Artwork in a Box

Brian Robinson and Sonja Carmichael

Artwork in a box brings artworks and activities directly to students for a unique in-classroom art experience. The box is a custom-made crate. The crate serves as a storage container, transport case, and display plinth.

 

Brian Robinson is a Cairns based artist, whose practice spans painting, sculpture, print-making, graphic design and public art. Born on Waiben (Thursday Island), he belongs to the Maluyligal and Wuthathi tribal groups of the Torres Strait and Cape York Peninsula, and is a descendant of the Dayak people of Borneo

 

The artwork Malu Githalai (2020) is Brian Robinson’s sculptural representation of the Giant Mud Crab (Scylla Serrata). Robinson’s githalai (the Kala Lagaw Ya word for the animal) pays homage to the coastal ecology of the Torres Strait Islands - the mudflats, coastlines, mangroves and estuaries he explored as a child, and where he fondly recalls accompanying his family on crabbing expeditions. The artwork continues a series of sculptural works focusing on the cultural heritage, mythologies and natural environment of Far North Queensland’s coastal fringe.

 

Sonja Carmicheal is a Ngugi woman belonging to the Quandamooka people of Moreton Bay. As a contemporary fibre artist, she draws on her family’s deep cultural connection to Quandamooka Country and to her island home, Minjerribah (North Stradbroke Island).

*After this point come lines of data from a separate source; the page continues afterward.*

Definition opcodeCheckSequenceVerify : engineM unit :=
  if negb (hasFlag e ScriptVerifyCheckSequenceVerify)
  then failIf (hasFlag e ScriptDiscourageUpgradableNops) ErrDiscourageUpgradableNOPs
  else
    sequence ← peekLockTime;
    if negb (Z.land sequence SequenceLockTimeDisabled =? 0) then mret tt
    else
      _ ← failIf (u32 (Version (vm_tx e)) <? 2) ErrUnsatisfiedLockTime;
      _ ← failIf (negb (Z.land inputSequence SequenceLockTimeDisabled =? 0)) ErrUnsatisfiedLockTime;
      let lockTimeMask := Z.lor SequenceLockTimeIsSeconds SequenceLockTimeMask in
      liftE (checked (verifyLockTime (Z.land inputSequence lockTimeMask) SequenceLockTimeIsSeconds
                        (Z.land sequence lockTimeMask))).

(** ** The stacks *)

Definition opcodeToAltStack : engineM unit :=
  so ← onDstack PopByteArray; onAstack (PushByteArray so).

Definition opcodeFromAltStack : engineM unit :=
  so ← onAstack PopByteArray; onDstack (PushByteArray so).

Definition opcodeIfDup : engineM unit :=
  so ← onDstack (PeekByteArray 0);
  if asBool so then onDstack (PushByteArray so) else mret tt.

Definition opcodeDepth : engineM unit :=
  vm ← getVM; onDstack (PushInt (Depth (dstack vm))).

Definition opcodePick : engineM unit :=
  val ← onDstack PopInt; onDstack (PickN (scriptNumInt32 val)).

Definition opcodeRoll : engineM unit :=
  val ← onDstack PopInt; onDstack (RollN (scriptNumInt32 val)).

Definition opcodeSize : engineM unit :=
  so ← onDstack (PeekByteArray 0); onDstack (PushInt (zlen so)).

(** The opcodes from OP_TOALTSTACK to OP_TUCK. *)
Definition opcodeStack (op : Z) : engineM unit :=
  if op =? OP_TOALTSTACK then opcodeToAltStack
  else if op =? OP_FROMALTSTACK then opcodeFromAltStack
  else if op =? OP_2DROP then onDstack (DropN 2)
  else if op =? OP_2DUP then onDstack (DupN 2)
  else if op =? OP_3DUP then onDstack (DupN 3)
  else if op =? OP_2OVER then onDstack (OverN 2)
  else if op =? OP_2ROT then onDstack (RotN 2)
  else if op =? OP_2SWAP then onDstack (SwapN 2)
  else if op =? OP_IFDUP then opcodeIfDup
  else if op =? OP_DEPTH then opcodeDepth
  else if op =? OP_DROP then onDstack (DropN 1)
  else if op =? OP_DUP then onDstack (DupN 1)
  else if op =? OP_NIP then onDstack (NipN 1)
  else if op =? OP_OVER then onDstack (OverN 1)
  else if op =? OP_PICK then opcodePick
  else if op =? OP_ROLL then opcodeRoll
  else if op =? OP_ROT then onDstack (RotN 1)
  else if op =? OP_SWAP then onDstack (SwapN 1)
  else onDstack Tuck.

(** [bytes.Equal] *)
Definition bytesEqual (a b : list Z) : bool := bool_decide (a = b).

Definition opcodeEqual : engineM unit :=
  a ← onDstack PopByteArray;
  b ← onDstack PopByteArray;
  onDstack (PushBool (bytesEqual a b)).

(** ** Numbers *)

Definition ofBool (b : bool) : Z := if b then 1 else 0.

(** OP_1ADD to OP_0NOTEQUAL. *)
Definition unaryValue (op m : Z) : Z :=
  if op =? OP_1ADD then i64 (m + 1)
  else if op =? OP_1SUB then i64 (m - 1)
  else if op =? OP_NEGATE then i64 (- m)
  else if op =? OP_ABS then (if m <? 0 then i64 (- m) else m)
  else if op =? OP_NOT then ofBool (m =? 0)
  else if negb (m =? 0) then 1 else m.

Definition opcodeUnary (op : Z) : engineM unit :=
  m ← onDstack PopInt; onDstack (PushInt (unaryValue op m)).

(** OP_ADD to OP_MAX; [v0] is the top item. *)
Definition binaryValue (op v0 v1 : Z) : Z :=
  if op =? OP_ADD then i64 (v0 + v1)
  else if op =? OP_SUB then i64 (v1 - v0)
  else if op =? OP_BOOLAND then ofBool (negb (v0 =? 0) && negb (v1 =? 0))
  else if op =? OP_BOOLOR then ofBool (negb (v0 =? 0) || negb (v1 =? 0))
  else if op =? OP_NUMEQUAL then ofBool (v0 =? v1)
  else if op =? OP_NUMNOTEQUAL then ofBool (negb (v0 =? v1))
  else if op =? OP_LESSTHAN then ofBool (v1 <? v0)
  else if op =? OP_GREATERTHAN then ofBool (v0 <? v1)
  else if op =? OP_LESSTHANOREQUAL then ofBool (v1 <=? v0)
  else if op =? OP_GREATERTHANOREQUAL then ofBool (v0 <=? v1)
  else if op =? OP_MIN then (if v1 <? v0 then v1 else v0)
  else if v0 <? v1 then v1 else v0.

Definition opcodeBinary (op : Z) : engineM unit :=
  v0 ← onDstack PopInt;
  v1 ← onDstack PopInt;
  onDstack (PushInt (binaryValue op v0 v1)).

Definition opcodeNumEqualVerify : engineM unit :=
  _ ← opcodeBinary OP_NUMEQUAL; abstractVerify ErrNumEqualVerify.

Definition opcodeWithin : engineM unit :=
  maxVal ← onDstack PopInt;
  minVal ← onDstack PopInt;
  x ← onDstack PopInt;
  onDstack (PushInt (ofBool ((minVal <=? x) && (x <? maxVal)))).

(** ** Hashes *)

(** OP_RIPEMD160 to OP_HASH256. *)
Definition hashValue (op : Z) (buf : list Z) : list Z :=
  if op =? OP_RIPEMD160 then ripemd160 buf
  else if op =? OP_SHA1 then Sha1.sum buf
  else if op =? OP_SHA256 then Sha256.sum256 buf
  else if op =? OP_HASH160 then ripemd160 (Sha256.sum256 buf)
  else DoubleHashB buf.

Definition opcodeHash (op : Z) : engineM unit :=
  buf ← onDstack PopByteArray; onDstack (PushByteArray (hashValue op buf)).

(** ** Signatures *)

Definition opcodeCodeSeparator : engineM unit :=
  vm ← getVM;
  _ ← modifyVM (setLastCodeSep (tk_offset (tokenizer vm)));
  match taprootCtx vm with
  | Some ctx =>
      modifyVM (setTaprootCtx (Some (mkTaprootCtx (ctx_annex ctx) (u32 (tk_opcodePos (tokenizer vm)))
                                       (ctx_tapLeafHash ctx) (sigOpsBudget ctx) (mustSucceed ctx))))
  | None =>
      failIf (negb (isSome (witnessProgram vm)) && hasFlag e ScriptVerifyConstScriptCode) ErrCodeSeparator
  end.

Her family also work in the arts and cultural heritage - her daughter Freja is a curator specialising in fibre art, and her daughter Elisa is a painter and weaver.

 

Sonja’s artwork gulayi (Quandamooka woman’s bag) is a contemporary take on a traditional woven bag. Jandai is the Aboriginal language spoken in the Quandamooka region and gulayi is the Jandai language word for dilly bag.

Through the technique of coiling, Sonja has woven a vessel with both traditional weaving materials and synthetic fibres from reclaimed ghost nets (nets which have been lost or discarded at sea, and which drift on ocean currents and tides before washing ashore).